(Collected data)
*-*-*

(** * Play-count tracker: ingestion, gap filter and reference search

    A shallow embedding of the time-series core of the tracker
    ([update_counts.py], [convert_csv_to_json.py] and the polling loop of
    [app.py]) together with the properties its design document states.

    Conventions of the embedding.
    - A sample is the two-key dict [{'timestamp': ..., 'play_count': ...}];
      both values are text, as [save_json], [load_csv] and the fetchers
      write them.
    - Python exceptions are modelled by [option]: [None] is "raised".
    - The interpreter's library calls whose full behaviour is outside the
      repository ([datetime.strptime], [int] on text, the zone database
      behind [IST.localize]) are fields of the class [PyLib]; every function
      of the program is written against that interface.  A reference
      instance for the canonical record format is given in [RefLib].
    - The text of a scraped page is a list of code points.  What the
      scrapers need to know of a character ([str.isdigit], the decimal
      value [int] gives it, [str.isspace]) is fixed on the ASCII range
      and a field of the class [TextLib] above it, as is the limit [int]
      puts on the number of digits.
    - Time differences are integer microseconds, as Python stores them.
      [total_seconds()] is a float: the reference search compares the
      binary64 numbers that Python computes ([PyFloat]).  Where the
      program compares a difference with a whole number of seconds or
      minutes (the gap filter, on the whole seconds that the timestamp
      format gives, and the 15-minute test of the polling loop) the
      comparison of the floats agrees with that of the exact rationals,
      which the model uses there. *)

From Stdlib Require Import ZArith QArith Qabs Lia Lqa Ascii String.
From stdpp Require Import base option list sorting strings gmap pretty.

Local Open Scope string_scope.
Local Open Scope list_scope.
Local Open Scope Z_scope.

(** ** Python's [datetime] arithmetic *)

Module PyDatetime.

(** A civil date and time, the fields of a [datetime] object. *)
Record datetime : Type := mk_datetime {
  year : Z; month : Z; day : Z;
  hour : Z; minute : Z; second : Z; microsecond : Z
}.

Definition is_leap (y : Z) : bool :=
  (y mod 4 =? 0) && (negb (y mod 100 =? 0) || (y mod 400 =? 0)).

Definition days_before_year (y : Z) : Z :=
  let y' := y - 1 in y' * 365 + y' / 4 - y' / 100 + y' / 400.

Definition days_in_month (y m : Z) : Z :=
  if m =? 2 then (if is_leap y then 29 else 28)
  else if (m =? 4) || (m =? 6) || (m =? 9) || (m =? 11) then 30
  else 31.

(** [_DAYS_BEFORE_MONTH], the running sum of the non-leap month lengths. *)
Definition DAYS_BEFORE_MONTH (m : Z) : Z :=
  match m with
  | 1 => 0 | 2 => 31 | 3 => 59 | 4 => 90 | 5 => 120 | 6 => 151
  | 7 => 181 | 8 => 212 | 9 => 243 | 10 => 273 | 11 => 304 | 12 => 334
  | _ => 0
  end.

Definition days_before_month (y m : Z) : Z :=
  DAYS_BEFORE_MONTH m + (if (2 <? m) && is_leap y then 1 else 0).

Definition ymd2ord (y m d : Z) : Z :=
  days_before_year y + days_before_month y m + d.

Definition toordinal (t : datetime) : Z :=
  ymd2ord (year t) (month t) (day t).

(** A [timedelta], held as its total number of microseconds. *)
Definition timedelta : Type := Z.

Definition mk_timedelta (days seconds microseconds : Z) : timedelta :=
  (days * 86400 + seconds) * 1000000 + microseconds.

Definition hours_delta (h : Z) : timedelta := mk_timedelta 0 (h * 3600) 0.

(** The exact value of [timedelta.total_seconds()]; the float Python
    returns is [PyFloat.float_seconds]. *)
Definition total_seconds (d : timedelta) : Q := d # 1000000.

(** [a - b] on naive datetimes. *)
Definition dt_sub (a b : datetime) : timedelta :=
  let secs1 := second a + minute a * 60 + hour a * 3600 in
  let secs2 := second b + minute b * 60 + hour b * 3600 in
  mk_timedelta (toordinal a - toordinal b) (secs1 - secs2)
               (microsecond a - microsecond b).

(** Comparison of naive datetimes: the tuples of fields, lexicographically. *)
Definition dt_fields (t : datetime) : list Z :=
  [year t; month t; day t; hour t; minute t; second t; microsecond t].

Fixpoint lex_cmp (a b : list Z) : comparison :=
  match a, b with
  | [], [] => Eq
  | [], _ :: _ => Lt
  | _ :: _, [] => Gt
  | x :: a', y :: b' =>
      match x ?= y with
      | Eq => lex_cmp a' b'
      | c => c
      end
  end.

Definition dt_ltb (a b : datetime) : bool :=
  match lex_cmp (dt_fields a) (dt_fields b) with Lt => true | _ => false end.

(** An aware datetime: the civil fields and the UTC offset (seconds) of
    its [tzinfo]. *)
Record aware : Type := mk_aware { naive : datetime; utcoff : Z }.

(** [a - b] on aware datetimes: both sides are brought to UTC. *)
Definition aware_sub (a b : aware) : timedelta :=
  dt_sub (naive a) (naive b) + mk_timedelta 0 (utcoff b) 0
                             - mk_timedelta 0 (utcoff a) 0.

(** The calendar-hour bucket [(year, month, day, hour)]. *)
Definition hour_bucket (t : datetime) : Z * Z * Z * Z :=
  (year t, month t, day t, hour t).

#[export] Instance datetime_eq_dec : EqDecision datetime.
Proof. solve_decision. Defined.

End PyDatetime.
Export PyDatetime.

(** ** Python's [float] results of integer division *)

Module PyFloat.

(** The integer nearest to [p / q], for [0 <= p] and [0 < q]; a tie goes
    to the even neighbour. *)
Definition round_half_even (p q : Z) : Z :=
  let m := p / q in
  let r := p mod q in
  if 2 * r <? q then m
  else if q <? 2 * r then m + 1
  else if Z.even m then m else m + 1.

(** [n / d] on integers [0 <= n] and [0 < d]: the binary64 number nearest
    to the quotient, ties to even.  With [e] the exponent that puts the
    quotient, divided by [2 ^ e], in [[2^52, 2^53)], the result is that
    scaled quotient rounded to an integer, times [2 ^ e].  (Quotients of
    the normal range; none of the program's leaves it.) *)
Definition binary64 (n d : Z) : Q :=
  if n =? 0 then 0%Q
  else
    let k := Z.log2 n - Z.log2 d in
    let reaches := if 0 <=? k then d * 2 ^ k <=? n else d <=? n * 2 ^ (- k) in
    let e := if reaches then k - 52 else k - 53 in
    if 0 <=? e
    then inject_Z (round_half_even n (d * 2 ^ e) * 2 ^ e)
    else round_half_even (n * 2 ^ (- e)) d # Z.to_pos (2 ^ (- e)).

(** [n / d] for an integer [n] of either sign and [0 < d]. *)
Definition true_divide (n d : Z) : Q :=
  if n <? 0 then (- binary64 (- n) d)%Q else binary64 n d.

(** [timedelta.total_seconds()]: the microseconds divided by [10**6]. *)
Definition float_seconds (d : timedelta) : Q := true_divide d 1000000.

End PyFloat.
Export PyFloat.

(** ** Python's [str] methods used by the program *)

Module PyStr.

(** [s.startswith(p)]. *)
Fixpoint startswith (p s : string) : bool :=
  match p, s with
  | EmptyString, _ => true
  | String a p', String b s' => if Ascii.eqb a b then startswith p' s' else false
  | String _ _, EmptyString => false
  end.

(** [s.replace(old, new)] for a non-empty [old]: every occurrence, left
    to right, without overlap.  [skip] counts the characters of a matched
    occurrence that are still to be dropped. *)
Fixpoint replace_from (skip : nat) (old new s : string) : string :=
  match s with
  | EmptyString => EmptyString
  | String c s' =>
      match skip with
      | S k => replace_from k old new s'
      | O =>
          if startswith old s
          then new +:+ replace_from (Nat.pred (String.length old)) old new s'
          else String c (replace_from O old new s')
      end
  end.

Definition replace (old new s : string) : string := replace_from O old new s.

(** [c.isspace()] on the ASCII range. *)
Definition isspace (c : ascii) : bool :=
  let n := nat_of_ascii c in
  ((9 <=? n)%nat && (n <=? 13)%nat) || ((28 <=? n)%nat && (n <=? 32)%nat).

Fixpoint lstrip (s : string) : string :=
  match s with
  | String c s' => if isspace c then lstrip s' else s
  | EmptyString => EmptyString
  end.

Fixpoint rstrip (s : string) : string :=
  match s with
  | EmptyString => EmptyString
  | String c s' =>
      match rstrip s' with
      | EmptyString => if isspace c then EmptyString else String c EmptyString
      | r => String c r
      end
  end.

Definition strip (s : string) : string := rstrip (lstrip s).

*-*-*

> EXERCISE INSTRUCTIONS: Retype exactly the lines from the start of the entries through the one with "format gives, and"; include both ends.

> RESPONSE BOX:
(** * Play-count tracker: ingestion, gap filter and reference search

    A shallow embedding of the time-series core of the tracker
    ([update_counts.py], [convert_csv_to_json.py] and the polling loop of
    [app.py]) together with the properties its design document states.

    Conventions of the embedding.
    - A sample is the two-key dict [{'timestamp': ..., 'play_count': ...}];
      both values are text, as [save_json], [load_csv] and the fetchers
      write them.
    - Python exceptions are modelled by [option]: [None] is "raised".
    - The interpreter's library calls whose full behaviour is outside the
      repository ([datetime.strptime], [int] on text, the zone database
      behind [IST.localize]) are fields of the class [PyLib]; every function
      of the program is written against that interface.  A reference
      instance for the canonical record format is given in [RefLib].
    - The text of a scraped page is a list of code points.  What the
      scrapers need to know of a character ([str.isdigit], the decimal
      value [int] gives it, [str.isspace]) is fixed on the ASCII range
      and a field of the class [TextLib] above it, as is the limit [int]
      puts on the number of digits.
    - Time differences are integer microseconds, as Python stores them.
      [total_seconds()] is a float: the reference search compares the
      binary64 numbers that Python computes ([PyFloat]).  Where the
      program compares a difference with a whole number of seconds or
      minutes (the gap filter, on the whole seconds that the timestamp
      format gives, and the 15-minute test of the polling loop) the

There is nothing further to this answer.